Are your vaccines up to date?

It seems you can’t go a week without hearing news about vaccinations. Whether it’s the rise of diseases which were widespread over 100 years ago, or controversy; the fact remains that vaccinations save lives.

The World Health Organisation lists vaccination hesitancy as one of their top 10 threats to health, due to many people no longer vaccinating their children for a number of reasons; however eradicating infections only works if the uptake of a new vaccination is high, so it is important to get immunised when advised to.

An example of this it that the number of people getting immunised against Measles Mumps and Rubella (MMR) has dropped, and measles outbreaks have risen globally by 30%. The number of cases in England has continued to rise since 2018 and many of those are imported following travel to Europe.

With this in mind, you may not think of checking whether you should get vaccinations when travelling in Europe and other parts of the world; however, doing so prevents not only you getting ill, but also the spread of disease if you were to bring it home with you. You can check your child’s Red Book to see what immunisations they have had before you go abroad.

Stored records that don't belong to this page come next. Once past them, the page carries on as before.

(* ===== verification/Runtime.v ===== *)
(** * The three runtimes

    [runtime/{halongbay,polkafoundry,polkasmith}/src/lib.rs]: which pallets each
    runtime is made of and the constants its pallets are configured with.  The
    three files differ in the unit of the token and in the crowdloan and treasury
    pallets, which only Halongbay has. *)
From Stdlib Require Import Strings.Byte.
From S2P Require Import Prelude StakingTypes Externals Networks.

(** ** [construct_runtime!] *)

Module Part.
(** What a runtime uses of a pallet; [ConfigT] is [Config<T>], [EventT] is
    [Event<T>]. *)
Inductive t :=
  | Pallet | Call | Storage | Config | ConfigT | Event | EventT | Inherent | Origin
  | ValidateUnsigned.
#[export] Instance eq_dec : EqDecision t.
Proof. solve_decision. Defined.
End Part.

Record PalletDecl := mkPallet {
  pallet_name : string;
  pallet_path : string;
  pallet_parts : list Part.t;
  (** [= 99] *)
  pallet_index : option Z;
}.

Section Tables.
Import Part.
#[local] Abbreviation pallet name path parts := (mkPallet name path parts None).
#[local] Open Scope string_scope.

Definition polkafoundry_pallets : list PalletDecl :=
  [pallet "System" "frame_system" [Pallet; Call; Config; Storage; EventT];
   pallet "RandomnessCollectiveFlip" "pallet_randomness_collective_flip" [Pallet; Call; Storage];
   pallet "Timestamp" "pallet_timestamp" [Pallet; Call; Storage; Inherent];
   pallet "Balances" "pallet_balances" [Pallet; Call; Storage; ConfigT; EventT];
   pallet "ParachainSystem" "cumulus_pallet_parachain_system" [Pallet; Call; Storage; Inherent; EventT];
   pallet "TransactionPayment" "pallet_transaction_payment" [Pallet; Storage];
   pallet "ParachainInfo" "parachain_info" [Pallet; Storage; Config];
   pallet "Sudo" "pallet_sudo" [Pallet; Call; ConfigT; Storage; EventT];
   pallet "EVM" "pallet_evm" [Pallet; Call; Storage; Config; EventT];
   pallet "Ethereum" "pallet_ethereum" [Pallet; Call; Storage; Event; Config; ValidateUnsigned];
   pallet "Aura" "pallet_aura" [Pallet; ConfigT];
   pallet "AuraExt" "cumulus_pallet_aura_ext" [Pallet; Config];
   pallet "XcmpQueue" "cumulus_pallet_xcmp_queue" [Pallet; Call; Storage; EventT];
   pallet "PolkadotXcm" "pallet_xcm" [Pallet; Call; EventT; Origin];
   pallet "CumulusXcm" "cumulus_pallet_xcm" [Pallet; Call; EventT; Origin];
   pallet "DmpQueue" "cumulus_pallet_dmp_queue" [Pallet; Call; Storage; EventT];
   mkPallet "Spambot" "cumulus_ping" [Pallet; Call; Storage; EventT] (Some 99)].

Definition polkasmith_pallets : list PalletDecl :=
  [pallet "System" "frame_system" [Pallet; Call; Config; Storage; EventT];
   pallet "RandomnessCollectiveFlip" "pallet_randomness_collective_flip" [Pallet; Call; Storage];
   pallet "Timestamp" "pallet_timestamp" [Pallet; Call; Storage; Inherent];
   pallet "Balances" "pallet_balances" [Pallet; Call; Storage; ConfigT; EventT];
   pallet "ParachainSystem" "cumulus_pallet_parachain_system" [Pallet; Call; Storage; Inherent; EventT];
   pallet "TransactionPayment" "pallet_transaction_payment" [Pallet; Storage];
   pallet "ParachainInfo" "parachain_info" [Pallet; Storage; Config];
   pallet "Sudo" "pallet_sudo" [Pallet; Call; ConfigT; Storage; EventT];
   pallet "EVM" "pallet_evm" [Pallet; Call; Storage; Config; EventT];
   pallet "Ethereum" "pallet_ethereum" [Pallet; Call; Storage; Event; Config; ValidateUnsigned];
   pallet "Aura" "pallet_aura" [Pallet; ConfigT];
   pallet "AuraExt" "cumulus_pallet_aura_ext" [Pallet; Config];
   pallet "XcmpQueue" "cumulus_pallet_xcmp_queue" [Pallet; Call; Storage; EventT];
   pallet "PolkadotXcm" "pallet_xcm" [Pallet; Call; EventT; Origin];
   pallet "CumulusXcm" "cumulus_pallet_xcm" [Pallet; Call; EventT; Origin];
   pallet "DmpQueue" "cumulus_pallet_dmp_queue" [Pallet; Call; Storage; EventT];
   mkPallet "Spambot" "cumulus_ping" [Pallet; Call; Storage; EventT] (Some 99)].

Definition halongbay_pallets : list PalletDecl :=
  [pallet "System" "frame_system" [Pallet; Call; Config; Storage; EventT];
   pallet "RandomnessCollectiveFlip" "pallet_randomness_collective_flip" [Pallet; Call; Storage];
   pallet "Timestamp" "pallet_timestamp" [Pallet; Call; Storage; Inherent];
   pallet "Balances" "pallet_balances" [Pallet; Call; Storage; ConfigT; EventT];
   pallet "ParachainSystem" "cumulus_pallet_parachain_system" [Pallet; Call; Storage; Inherent; EventT];
   pallet "TransactionPayment" "pallet_transaction_payment" [Pallet; Storage];
   pallet "ParachainInfo" "parachain_info" [Pallet; Storage; Config];
   pallet "Sudo" "pallet_sudo" [Pallet; Call; ConfigT; Storage; EventT];
   pallet "EVM" "pallet_evm" [Pallet; Call; Storage; Config; EventT];
   pallet "Ethereum" "pallet_ethereum" [Pallet; Call; Storage; Event; Config; ValidateUnsigned];
   pallet "Crowdloan" "pallet_crowdloan_rewards" [Pallet; Call; Storage; EventT];
   pallet "Treasury" "pallet_treasury" [Pallet; Call; Storage; EventT];
   pallet "Aura" "pallet_aura" [Pallet; ConfigT];
   pallet "AuraExt" "cumulus_pallet_aura_ext" [Pallet; Config];
   pallet "XcmpQueue" "cumulus_pallet_xcmp_queue" [Pallet; Call; Storage; EventT];
   pallet "PolkadotXcm" "pallet_xcm" [Pallet; Call; EventT; Origin];
   pallet "CumulusXcm" "cumulus_pallet_xcm" [Pallet; Call; EventT; Origin];
   pallet "DmpQueue" "cumulus_pallet_dmp_queue" [Pallet; Call; Storage; EventT];
   mkPallet "Spambot" "cumulus_ping" [Pallet; Call; Storage; EventT] (Some 99)].
End Tables.

Definition pallets (c : ForceChain) : list PalletDecl :=
  match c with
  | PolkaFoundry => polkafoundry_pallets
  | PolkaSmith => polkasmith_pallets
  | Halongbay => halongbay_pallets
  end.

(** ** [parameter_types!] *)

Section Parameters.
Context (MAXIMUM_BLOCK_WEIGHT : Weight).

Definition MaxLocks : Z := 50.
Definition TransactionByteFee : Balance := 1.
Definition ReservedXcmpWeight : Weight := MAXIMUM_BLOCK_WEIGHT / 4.
Definition ReservedDmpWeight : Weight := MAXIMUM_BLOCK_WEIGHT / 4.
Definition MaxDownwardMessageWeight : Weight := MAXIMUM_BLOCK_WEIGHT / 10.
Definition UnitWeightCost : Weight := 1000.
(** [U256::from(u32::max_value())] *)
Definition BlockGasLimit : Z := U.max 32.
Definition ChainId (c : ForceChain) : Z := CHAIN_ID (time c).
End Parameters.

(** [constants::weights] *)
Definition GAS_PER_SECOND : Z := 40000000.
Definition WEIGHT_PER_GAS (WEIGHT_PER_SECOND : Weight) : Z := WEIGHT_PER_SECOND / GAS_PER_SECOND.

(** ** Properties of the constants *)

(** The runtimes are made of the same pallets under the same names, each once,
    except that Halongbay has the crowdloan and treasury pallets after
    [Ethereum]; the staking and author inherent pallets are in none. *)
Theorem runtime_pallets c :
  NoDup (pallet_name <$> pallets c) /\
  filter (fun p => pallet_path p <> "pallet_crowdloan_rewards"%string /\
                   pallet_path p <> "pallet_treasury"%string) (pallets c) = pallets PolkaSmith /\
  ("pallet_treasury"%string ∈ (pallet_path <$> pallets c) <-> c = Halongbay) /\
  ("pallet_crowdloan_rewards"%string ∈ (pallet_path <$> pallets c) <-> c = Halongbay).
Proof.
  split_and!; [destruct c; apply (bool_decide_eq_true_1 _); by vm_compute
              | by destruct c; vm_compute | destruct c; apply (bool_decide_eq_true_1 _); by vm_compute..].
Qed.

(** Messages of the relay chain and of other chains get up to a quarter of a
    block each, so that half of it is always left to extrinsics, and a single
    downward message less than half of its quarter. *)
Theorem message_weights w :
  0 <= w ->
  ReservedXcmpWeight w + ReservedDmpWeight w <= w / 2 /\
  2 * MaxDownwardMessageWeight w <= ReservedDmpWeight w + 1.
Proof.
  unfold ReservedXcmpWeight, ReservedDmpWeight, MaxDownwardMessageWeight.
  Z.to_euclidean_division_equations. lia.
Qed.

(** The gas limit of a block is not bounded by its weight: at the stated weight
    per gas it is worth more than fifty full blocks. *)
Theorem gas_limit_exceeds_block :
  let second := 1000000000000 in
  50 * (2 * second) < BlockGasLimit * WEIGHT_PER_GAS second.
Proof. vm_compute. reflexivity. Qed.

Diseases you can be vaccinated against before travelling include – tuberculosis, hepatitis, Japanese encephalitis, meningitis, rabies, yellow fever and tick-borne encephalitis. For more information, visit the NHS Fit for travel website, and the UK government’s foreign travel advice.

You can book your travel immunisations at your registered GP practice or at a travel vaccination clinic. Your pharmacist will also be able to offer advice on protecting yourself when travelling.

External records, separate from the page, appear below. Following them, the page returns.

(* ===== verification/RuntimeApi.v ===== *)
(** * What the runtimes offer the node

    [runtime/{halongbay,polkafoundry,polkasmith}/src/lib.rs], from the
    transaction converter on: how an Ethereum transaction is wrapped, which
    checks a signed extrinsic goes through, and the runtime APIs.  The pallets
    and [Executive] behind the APIs are a class of operations; the three files
    hold the same text, with the constants of their own network. *)
From Stdlib Require Import Strings.Byte.
From S2P Require Import Prelude StakingTypes Externals Networks Runtime.

(** ** Ethereum *)

Section Ethereum.

(** [evm::Config]: the runtime sets one of its fields. *)
Context {Rest : Type}.
Record EvmConfig := mkEvmConfig { estimate : bool; other_fields : Rest }.

(** [pallet_evm] and its runner; [State] is the chain's state. *)
Context {State Address Bytes CallInfo CreateInfo EvmError DispatchErr : Type}.
Class Evm := {
  evm_config : EvmConfig;
  runner_call : Address -> Address -> Bytes -> Z -> Z -> option Z -> option Z -> EvmConfig ->
    State -> (CallInfo + EvmError) * State;
  runner_create : Address -> Bytes -> Z -> Z -> option Z -> option Z -> EvmConfig ->
    State -> (CreateInfo + EvmError) * State;
  (** [err.into()] *)
  evm_error_into : EvmError -> DispatchErr;
}.

Definition map_err {A} (r : (A + EvmError) * State) `{Evm} : (A + DispatchErr) * State :=
  (match r.1 with inl a => inl a | inr e => inr (evm_error_into e) end, r.2).

(** [U256::low_u64] *)
Definition low_u64 (x : Z) : Z := U.wrap 64 x.

(** The configuration both queries run with: a copy of the pallet's with
    [estimate] set, or the pallet's own. *)
Definition query_config `{Evm} (estimate : bool) : EvmConfig :=
  let config := if estimate then Some (mkEvmConfig true (other_fields evm_config)) else None in
  default evm_config config.

(** [EthereumRuntimeRPCApi::call] *)
Definition eth_call `{Evm} (from to : Address) (data : Bytes) (value gas_limit : Z)
    (gas_price nonce : option Z) (estimate : bool) (s : State) : (CallInfo + DispatchErr) * State :=
  map_err (runner_call from to data value (low_u64 gas_limit) gas_price nonce
             (query_config estimate) s).

(** [EthereumRuntimeRPCApi::create] *)
Definition eth_create `{Evm} (from : Address) (data : Bytes) (value gas_limit : Z)
    (gas_price nonce : option Z) (estimate : bool) (s : State) : (CreateInfo + DispatchErr) * State :=
  map_err (runner_create from data value (low_u64 gas_limit) gas_price nonce
             (query_config estimate) s).

(** A query runs with the gas it was given as long as that fits 64 bits, an
    estimate differs from an execution in the one field of the configuration,
    and what the runner answers is passed on. *)
Theorem eth_query_spec `{Evm} from to data value gas_limit gas_price nonce est s :
  0 <= gas_limit < 2 ^ 64 ->
  let config := mkEvmConfig (est || estimate evm_config) (other_fields evm_config) in
  eth_call from to data value gas_limit gas_price nonce est s
    = map_err (runner_call from to data value gas_limit gas_price nonce config s) /\
  eth_create from data value gas_limit gas_price nonce est s
    = map_err (runner_create from data value gas_limit gas_price nonce config s).
Proof.
  intros Hg config. unfold eth_call, eth_create, low_u64. rewrite wrap_id by done.
  assert (query_config est = config) as ->; [|done].
  unfold query_config, config. by destruct est, evm_config.
Qed.

(** A gas limit of [2^64] and above is cut off: a call that offers all the gas
    there is runs with none. *)
Theorem eth_gas_truncated `{Evm} from to data value gas_price nonce est s :
  eth_call from to data value (2 ^ 64) gas_price nonce est s
  = eth_call from to data value 0 gas_price nonce est s.
Proof. reflexivity. Qed.

(** ** [TransactionConverter] *)

(** The extrinsic types and the SCALE codec. *)
Context {Transaction Call UncheckedExtrinsic OpaqueExtrinsic : Type}.
Class ExtrinsicCodec := {
  (** [pallet_ethereum::Call::transact(..).into()] *)
  transact : Transaction -> Call;
  new_unsigned : Call -> UncheckedExtrinsic;
  xt_encode : UncheckedExtrinsic -> list byte;
  (** [decode] of the opaque extrinsic *)
  opaque_decode : list byte -> option OpaqueExtrinsic;
  opaque_bytes : OpaqueExtrinsic -> list byte;
  (** what an encoded extrinsic holds after its length prefix, and the prefix *)
  xt_payload : UncheckedExtrinsic -> list byte;
  length_prefix : nat -> list byte;
}.
(** An extrinsic is encoded "with the length prefix of a [Vec<u8>]", so that it
    decodes as one. *)
Class ExtrinsicCodecLaws `{ExtrinsicCodec} : Prop := {
  xt_encode_prefixed xt : xt_encode xt = length_prefix (length (xt_payload xt)) ++ xt_payload xt;
  opaque_decode_prefixed bs :
    exists o, opaque_decode (length_prefix (length bs) ++ bs) = Some o /\ opaque_bytes o = bs;
}.

Definition convert_transaction `{ExtrinsicCodec} (transaction : Transaction) : UncheckedExtrinsic :=
  new_unsigned (transact transaction).
(** [None]: the [expect] panics. *)
Definition convert_transaction_opaque `{ExtrinsicCodec} (transaction : Transaction)
    : option OpaqueExtrinsic :=
  let extrinsic := new_unsigned (transact transaction) in
  let encoded := xt_encode extrinsic in
  opaque_decode encoded.

(** "Encoded extrinsic is always valid": the conversion never panics, and the
    opaque extrinsic carries the bytes of the typed one. *)
Theorem convert_never_panics `{ExtrinsicCodecLaws} transaction :
  exists o, convert_transaction_opaque transaction = Some o /\
    opaque_bytes o = xt_payload (convert_transaction transaction).
Proof.
  unfold convert_transaction_opaque. rewrite xt_encode_prefixed. apply opaque_decode_prefixed.
Qed.
End Ethereum.


(** ** [SignedExtra] *)

Section SignedExtensions.
(** The state, the calls, the reasons to refuse a transaction, the balances. *)
Context {State Call Invalid Balances : Type}.

(** [SignedExtension::pre_dispatch]: [Some e] is [Err(e)]. *)
Definition SignedExtension : Type := AccountId -> Call -> State -> option Invalid * State.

Don’t forget to budget in the cost of vaccines when booking your trip. The cost of most travel vaccines are not covered by the NHS, and the price of them will vary depending on the number of doses required and what vaccine it is.

The following travel vaccines are available free on the NHS if your GP practice is signed up to provide vaccination services – polio (given as a combined diphtheria/tetanus/polio jab), typhoid, hepatitis A, and cholera.